» **What is expected**
In the records below, find the line containing "change (new_location (Z.pos"; copy exactly that line and all lines after it to the end, and nothing else.

» **Material for this task**
::::::::::

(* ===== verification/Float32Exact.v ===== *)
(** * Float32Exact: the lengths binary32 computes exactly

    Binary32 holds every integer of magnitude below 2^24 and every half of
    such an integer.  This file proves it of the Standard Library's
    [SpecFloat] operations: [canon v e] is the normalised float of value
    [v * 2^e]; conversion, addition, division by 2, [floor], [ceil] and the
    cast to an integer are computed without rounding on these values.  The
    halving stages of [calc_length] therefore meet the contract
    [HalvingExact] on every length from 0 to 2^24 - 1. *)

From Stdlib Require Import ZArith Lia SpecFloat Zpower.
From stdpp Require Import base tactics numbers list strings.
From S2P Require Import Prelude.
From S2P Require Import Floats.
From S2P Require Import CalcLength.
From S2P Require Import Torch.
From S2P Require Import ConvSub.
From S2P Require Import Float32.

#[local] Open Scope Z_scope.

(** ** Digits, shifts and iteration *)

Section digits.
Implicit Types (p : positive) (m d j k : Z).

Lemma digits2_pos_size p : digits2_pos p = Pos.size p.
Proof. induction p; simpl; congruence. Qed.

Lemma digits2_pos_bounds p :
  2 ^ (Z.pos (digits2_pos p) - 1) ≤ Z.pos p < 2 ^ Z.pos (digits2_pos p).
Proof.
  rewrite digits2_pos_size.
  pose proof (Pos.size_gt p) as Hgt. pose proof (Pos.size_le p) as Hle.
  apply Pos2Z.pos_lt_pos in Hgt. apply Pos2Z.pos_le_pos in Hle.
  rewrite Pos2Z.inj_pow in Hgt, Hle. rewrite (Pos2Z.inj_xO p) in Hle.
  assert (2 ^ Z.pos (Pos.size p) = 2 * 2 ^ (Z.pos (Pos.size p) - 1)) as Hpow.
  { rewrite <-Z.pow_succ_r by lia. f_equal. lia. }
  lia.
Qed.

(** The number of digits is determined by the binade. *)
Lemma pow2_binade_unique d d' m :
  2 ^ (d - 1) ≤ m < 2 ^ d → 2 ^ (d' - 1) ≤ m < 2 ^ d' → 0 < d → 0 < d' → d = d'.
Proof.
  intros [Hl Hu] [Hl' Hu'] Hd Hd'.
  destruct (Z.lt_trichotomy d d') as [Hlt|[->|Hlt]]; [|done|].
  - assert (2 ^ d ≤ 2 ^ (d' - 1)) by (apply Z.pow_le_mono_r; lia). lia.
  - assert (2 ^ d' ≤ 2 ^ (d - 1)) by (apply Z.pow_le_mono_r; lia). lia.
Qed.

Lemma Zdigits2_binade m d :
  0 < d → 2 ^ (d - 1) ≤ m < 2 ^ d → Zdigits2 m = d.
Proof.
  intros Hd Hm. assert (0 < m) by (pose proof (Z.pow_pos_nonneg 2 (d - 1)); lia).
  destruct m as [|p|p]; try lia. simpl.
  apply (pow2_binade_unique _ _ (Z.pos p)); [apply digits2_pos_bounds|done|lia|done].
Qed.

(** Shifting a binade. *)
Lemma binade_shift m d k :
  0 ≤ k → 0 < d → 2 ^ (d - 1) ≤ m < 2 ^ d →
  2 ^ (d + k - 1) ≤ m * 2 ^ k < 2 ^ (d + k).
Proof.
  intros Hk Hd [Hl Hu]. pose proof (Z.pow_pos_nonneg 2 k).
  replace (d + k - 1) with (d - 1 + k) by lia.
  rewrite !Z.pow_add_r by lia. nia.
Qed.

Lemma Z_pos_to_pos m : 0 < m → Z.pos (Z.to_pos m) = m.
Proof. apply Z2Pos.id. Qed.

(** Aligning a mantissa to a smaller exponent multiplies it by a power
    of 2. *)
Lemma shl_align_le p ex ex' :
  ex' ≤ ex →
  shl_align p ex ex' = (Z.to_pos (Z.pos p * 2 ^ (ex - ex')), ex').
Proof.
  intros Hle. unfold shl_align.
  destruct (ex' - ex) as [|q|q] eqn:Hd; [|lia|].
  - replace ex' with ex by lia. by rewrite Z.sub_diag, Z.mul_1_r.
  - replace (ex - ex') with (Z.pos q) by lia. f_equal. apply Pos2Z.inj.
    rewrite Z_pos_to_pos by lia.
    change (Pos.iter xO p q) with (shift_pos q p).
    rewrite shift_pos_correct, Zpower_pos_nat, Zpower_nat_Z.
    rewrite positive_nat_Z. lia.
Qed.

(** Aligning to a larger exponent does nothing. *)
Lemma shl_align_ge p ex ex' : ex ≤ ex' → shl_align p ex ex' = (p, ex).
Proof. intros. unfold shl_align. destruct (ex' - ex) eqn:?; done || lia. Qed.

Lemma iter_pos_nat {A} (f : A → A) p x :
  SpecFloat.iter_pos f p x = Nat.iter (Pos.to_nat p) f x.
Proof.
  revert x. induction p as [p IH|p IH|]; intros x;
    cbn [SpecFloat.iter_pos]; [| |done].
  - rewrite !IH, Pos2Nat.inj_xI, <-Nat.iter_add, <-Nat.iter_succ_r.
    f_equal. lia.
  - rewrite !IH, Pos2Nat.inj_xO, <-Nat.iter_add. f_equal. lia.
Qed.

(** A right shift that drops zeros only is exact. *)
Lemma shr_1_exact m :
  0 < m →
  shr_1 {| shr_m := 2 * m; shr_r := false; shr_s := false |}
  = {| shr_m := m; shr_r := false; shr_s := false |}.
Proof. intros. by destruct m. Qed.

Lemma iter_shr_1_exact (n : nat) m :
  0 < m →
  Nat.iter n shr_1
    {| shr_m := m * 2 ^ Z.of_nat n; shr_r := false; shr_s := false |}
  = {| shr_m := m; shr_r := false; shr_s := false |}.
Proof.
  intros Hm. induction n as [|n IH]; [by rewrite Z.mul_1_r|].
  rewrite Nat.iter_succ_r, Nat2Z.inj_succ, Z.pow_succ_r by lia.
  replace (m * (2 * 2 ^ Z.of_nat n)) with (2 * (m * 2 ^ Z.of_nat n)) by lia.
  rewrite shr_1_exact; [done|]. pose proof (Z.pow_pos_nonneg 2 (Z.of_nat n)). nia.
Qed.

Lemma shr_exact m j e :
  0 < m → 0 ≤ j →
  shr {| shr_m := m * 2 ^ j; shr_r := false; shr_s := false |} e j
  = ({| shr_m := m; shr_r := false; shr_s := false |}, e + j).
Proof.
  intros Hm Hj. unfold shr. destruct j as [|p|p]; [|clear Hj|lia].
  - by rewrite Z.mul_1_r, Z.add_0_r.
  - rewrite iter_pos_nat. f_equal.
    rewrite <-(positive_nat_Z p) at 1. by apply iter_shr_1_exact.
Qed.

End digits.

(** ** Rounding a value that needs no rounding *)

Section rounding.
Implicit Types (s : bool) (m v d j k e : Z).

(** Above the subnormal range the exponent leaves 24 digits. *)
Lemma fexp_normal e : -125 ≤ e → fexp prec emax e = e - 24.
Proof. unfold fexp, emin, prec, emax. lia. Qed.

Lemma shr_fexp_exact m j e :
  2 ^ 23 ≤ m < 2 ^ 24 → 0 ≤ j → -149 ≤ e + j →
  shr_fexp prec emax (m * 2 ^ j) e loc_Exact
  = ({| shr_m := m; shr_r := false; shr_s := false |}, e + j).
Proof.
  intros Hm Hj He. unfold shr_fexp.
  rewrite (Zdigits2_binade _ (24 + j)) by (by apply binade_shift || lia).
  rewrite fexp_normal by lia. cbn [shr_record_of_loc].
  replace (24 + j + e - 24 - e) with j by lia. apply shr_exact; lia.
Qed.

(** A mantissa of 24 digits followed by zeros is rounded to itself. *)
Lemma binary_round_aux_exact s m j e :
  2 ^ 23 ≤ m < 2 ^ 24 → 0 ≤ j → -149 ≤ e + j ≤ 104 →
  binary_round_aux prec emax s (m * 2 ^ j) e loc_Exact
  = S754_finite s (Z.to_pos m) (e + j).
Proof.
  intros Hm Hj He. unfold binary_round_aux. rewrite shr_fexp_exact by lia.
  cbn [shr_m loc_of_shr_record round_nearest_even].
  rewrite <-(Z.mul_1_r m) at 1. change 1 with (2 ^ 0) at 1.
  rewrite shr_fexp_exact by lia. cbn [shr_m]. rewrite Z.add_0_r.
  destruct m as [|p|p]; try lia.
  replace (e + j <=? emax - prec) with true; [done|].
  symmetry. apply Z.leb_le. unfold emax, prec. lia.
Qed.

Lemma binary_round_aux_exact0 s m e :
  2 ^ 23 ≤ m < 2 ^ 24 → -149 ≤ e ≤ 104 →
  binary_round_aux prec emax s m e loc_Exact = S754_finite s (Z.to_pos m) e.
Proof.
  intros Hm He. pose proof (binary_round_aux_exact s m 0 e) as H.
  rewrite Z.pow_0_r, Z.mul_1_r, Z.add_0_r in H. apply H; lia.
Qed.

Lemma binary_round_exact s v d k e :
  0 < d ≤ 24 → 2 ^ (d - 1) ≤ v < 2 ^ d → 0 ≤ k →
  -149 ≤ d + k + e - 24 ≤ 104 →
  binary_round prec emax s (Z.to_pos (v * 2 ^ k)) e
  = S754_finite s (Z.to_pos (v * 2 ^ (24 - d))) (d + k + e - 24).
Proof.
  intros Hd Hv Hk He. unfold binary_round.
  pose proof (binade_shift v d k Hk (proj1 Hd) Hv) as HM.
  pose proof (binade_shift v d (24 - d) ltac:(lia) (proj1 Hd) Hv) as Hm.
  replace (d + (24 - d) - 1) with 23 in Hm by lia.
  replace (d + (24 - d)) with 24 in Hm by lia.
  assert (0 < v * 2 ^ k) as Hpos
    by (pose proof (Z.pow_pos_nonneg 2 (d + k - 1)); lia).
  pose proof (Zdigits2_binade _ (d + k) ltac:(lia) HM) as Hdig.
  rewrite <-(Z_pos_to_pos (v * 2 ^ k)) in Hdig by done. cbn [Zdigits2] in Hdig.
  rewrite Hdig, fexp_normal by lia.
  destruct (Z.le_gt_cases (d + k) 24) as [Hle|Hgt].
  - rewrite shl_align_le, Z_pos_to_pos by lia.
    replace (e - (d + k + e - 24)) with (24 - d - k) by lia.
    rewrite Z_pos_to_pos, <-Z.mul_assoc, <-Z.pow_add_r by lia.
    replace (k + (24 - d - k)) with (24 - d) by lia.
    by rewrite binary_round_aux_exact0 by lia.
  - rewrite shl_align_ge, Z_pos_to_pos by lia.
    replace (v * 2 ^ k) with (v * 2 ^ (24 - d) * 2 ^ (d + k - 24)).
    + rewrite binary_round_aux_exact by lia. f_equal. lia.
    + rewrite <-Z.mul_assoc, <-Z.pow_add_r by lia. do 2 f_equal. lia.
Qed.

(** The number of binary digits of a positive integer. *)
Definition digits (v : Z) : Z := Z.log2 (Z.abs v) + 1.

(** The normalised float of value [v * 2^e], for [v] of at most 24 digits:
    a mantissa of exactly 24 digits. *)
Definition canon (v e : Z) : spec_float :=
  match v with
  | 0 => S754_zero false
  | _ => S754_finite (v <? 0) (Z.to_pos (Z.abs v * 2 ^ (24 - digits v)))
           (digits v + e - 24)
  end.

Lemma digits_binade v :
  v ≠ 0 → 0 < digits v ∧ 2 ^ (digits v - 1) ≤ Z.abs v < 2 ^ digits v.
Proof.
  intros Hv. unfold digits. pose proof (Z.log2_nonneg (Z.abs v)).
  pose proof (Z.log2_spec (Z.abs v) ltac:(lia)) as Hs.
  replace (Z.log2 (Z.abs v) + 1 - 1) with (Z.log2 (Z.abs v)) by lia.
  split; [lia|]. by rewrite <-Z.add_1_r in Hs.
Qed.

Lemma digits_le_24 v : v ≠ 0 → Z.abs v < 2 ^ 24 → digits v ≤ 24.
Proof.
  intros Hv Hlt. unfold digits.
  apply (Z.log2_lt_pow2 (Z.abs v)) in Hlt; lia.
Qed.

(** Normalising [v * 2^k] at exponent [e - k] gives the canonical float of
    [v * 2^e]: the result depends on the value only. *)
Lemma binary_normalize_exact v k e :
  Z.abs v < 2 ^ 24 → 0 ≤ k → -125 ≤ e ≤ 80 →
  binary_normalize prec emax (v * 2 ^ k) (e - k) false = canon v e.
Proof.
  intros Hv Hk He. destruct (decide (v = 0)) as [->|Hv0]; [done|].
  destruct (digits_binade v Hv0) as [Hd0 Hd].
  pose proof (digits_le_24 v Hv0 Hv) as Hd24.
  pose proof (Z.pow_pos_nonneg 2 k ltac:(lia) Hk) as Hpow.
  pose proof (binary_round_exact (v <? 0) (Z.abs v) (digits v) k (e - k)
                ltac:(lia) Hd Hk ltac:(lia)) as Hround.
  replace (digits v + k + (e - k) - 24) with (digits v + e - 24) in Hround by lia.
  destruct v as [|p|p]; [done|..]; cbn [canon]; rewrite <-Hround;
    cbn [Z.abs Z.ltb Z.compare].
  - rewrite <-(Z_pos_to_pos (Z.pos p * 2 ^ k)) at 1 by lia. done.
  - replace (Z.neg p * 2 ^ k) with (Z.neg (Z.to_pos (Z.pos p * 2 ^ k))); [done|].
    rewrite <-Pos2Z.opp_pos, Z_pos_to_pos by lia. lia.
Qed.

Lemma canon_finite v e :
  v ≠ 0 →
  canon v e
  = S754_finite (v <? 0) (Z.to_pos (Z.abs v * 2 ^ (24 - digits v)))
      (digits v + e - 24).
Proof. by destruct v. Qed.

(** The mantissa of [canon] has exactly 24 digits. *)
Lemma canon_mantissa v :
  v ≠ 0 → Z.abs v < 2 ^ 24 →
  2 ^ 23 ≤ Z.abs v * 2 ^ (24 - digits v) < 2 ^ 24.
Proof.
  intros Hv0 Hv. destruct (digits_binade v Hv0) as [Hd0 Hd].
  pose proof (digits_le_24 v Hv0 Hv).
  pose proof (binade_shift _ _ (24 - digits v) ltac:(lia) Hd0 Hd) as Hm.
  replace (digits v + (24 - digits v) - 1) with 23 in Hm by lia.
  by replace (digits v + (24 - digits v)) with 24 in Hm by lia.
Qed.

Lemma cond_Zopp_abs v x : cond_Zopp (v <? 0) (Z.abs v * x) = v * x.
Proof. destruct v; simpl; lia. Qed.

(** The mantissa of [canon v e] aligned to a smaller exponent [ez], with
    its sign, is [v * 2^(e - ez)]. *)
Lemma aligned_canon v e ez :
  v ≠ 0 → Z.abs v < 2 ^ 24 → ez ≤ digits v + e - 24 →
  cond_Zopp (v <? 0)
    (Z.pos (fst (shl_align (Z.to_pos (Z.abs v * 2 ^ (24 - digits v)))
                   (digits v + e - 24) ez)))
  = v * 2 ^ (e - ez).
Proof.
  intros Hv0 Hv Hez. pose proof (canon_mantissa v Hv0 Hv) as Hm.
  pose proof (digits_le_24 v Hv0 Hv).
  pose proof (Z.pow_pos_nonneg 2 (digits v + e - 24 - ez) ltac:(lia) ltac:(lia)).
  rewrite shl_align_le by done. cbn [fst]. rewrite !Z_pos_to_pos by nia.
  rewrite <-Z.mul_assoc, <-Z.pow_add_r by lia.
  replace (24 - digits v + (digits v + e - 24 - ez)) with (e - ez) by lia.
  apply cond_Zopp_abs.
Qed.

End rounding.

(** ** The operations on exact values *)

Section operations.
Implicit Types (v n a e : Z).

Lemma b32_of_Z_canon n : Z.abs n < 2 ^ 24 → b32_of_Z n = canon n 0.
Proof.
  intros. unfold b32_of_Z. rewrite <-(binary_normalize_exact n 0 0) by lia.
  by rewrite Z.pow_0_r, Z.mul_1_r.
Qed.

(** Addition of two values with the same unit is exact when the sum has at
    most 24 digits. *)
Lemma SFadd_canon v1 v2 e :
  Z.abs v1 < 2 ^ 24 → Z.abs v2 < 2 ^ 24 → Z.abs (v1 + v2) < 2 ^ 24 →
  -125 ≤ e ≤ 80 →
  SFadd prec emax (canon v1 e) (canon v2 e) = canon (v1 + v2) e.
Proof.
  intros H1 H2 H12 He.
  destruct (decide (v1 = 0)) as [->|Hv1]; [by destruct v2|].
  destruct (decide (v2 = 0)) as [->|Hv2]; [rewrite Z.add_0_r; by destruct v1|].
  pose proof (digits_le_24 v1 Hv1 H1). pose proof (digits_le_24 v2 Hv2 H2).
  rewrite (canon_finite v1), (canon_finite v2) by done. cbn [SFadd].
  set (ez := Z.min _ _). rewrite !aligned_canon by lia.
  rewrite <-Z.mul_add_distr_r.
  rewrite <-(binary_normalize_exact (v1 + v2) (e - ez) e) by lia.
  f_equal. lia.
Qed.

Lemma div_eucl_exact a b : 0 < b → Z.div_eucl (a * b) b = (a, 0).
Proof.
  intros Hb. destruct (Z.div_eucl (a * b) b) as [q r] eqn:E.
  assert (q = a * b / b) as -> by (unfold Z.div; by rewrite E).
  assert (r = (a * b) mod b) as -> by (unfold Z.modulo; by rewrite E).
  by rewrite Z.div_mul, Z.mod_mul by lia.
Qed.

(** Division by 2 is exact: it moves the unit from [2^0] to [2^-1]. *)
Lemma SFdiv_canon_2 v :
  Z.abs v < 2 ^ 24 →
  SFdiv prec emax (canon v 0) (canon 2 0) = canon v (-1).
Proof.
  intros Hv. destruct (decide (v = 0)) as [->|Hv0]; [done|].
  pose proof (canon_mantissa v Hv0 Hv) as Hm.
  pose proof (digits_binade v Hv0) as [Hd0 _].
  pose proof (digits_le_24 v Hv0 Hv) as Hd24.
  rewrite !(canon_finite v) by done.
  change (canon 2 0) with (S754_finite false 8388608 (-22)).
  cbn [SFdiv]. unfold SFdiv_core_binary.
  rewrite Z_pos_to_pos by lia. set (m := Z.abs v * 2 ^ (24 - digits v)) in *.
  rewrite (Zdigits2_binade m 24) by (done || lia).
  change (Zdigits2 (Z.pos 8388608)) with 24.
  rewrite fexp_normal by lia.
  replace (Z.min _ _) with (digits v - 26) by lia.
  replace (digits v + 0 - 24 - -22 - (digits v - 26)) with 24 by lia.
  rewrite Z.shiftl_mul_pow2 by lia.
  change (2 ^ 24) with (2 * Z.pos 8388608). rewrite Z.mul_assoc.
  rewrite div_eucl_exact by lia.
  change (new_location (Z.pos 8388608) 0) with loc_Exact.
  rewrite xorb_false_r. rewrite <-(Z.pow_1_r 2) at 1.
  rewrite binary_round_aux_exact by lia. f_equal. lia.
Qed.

::::::::::

» **Answer section**
  change (new_location (Z.pos 8388608) 0) with loc_Exact.
  rewrite xorb_false_r. rewrite <-(Z.pow_1_r 2) at 1.
  rewrite binary_round_aux_exact by lia. f_equal. lia.
Qed.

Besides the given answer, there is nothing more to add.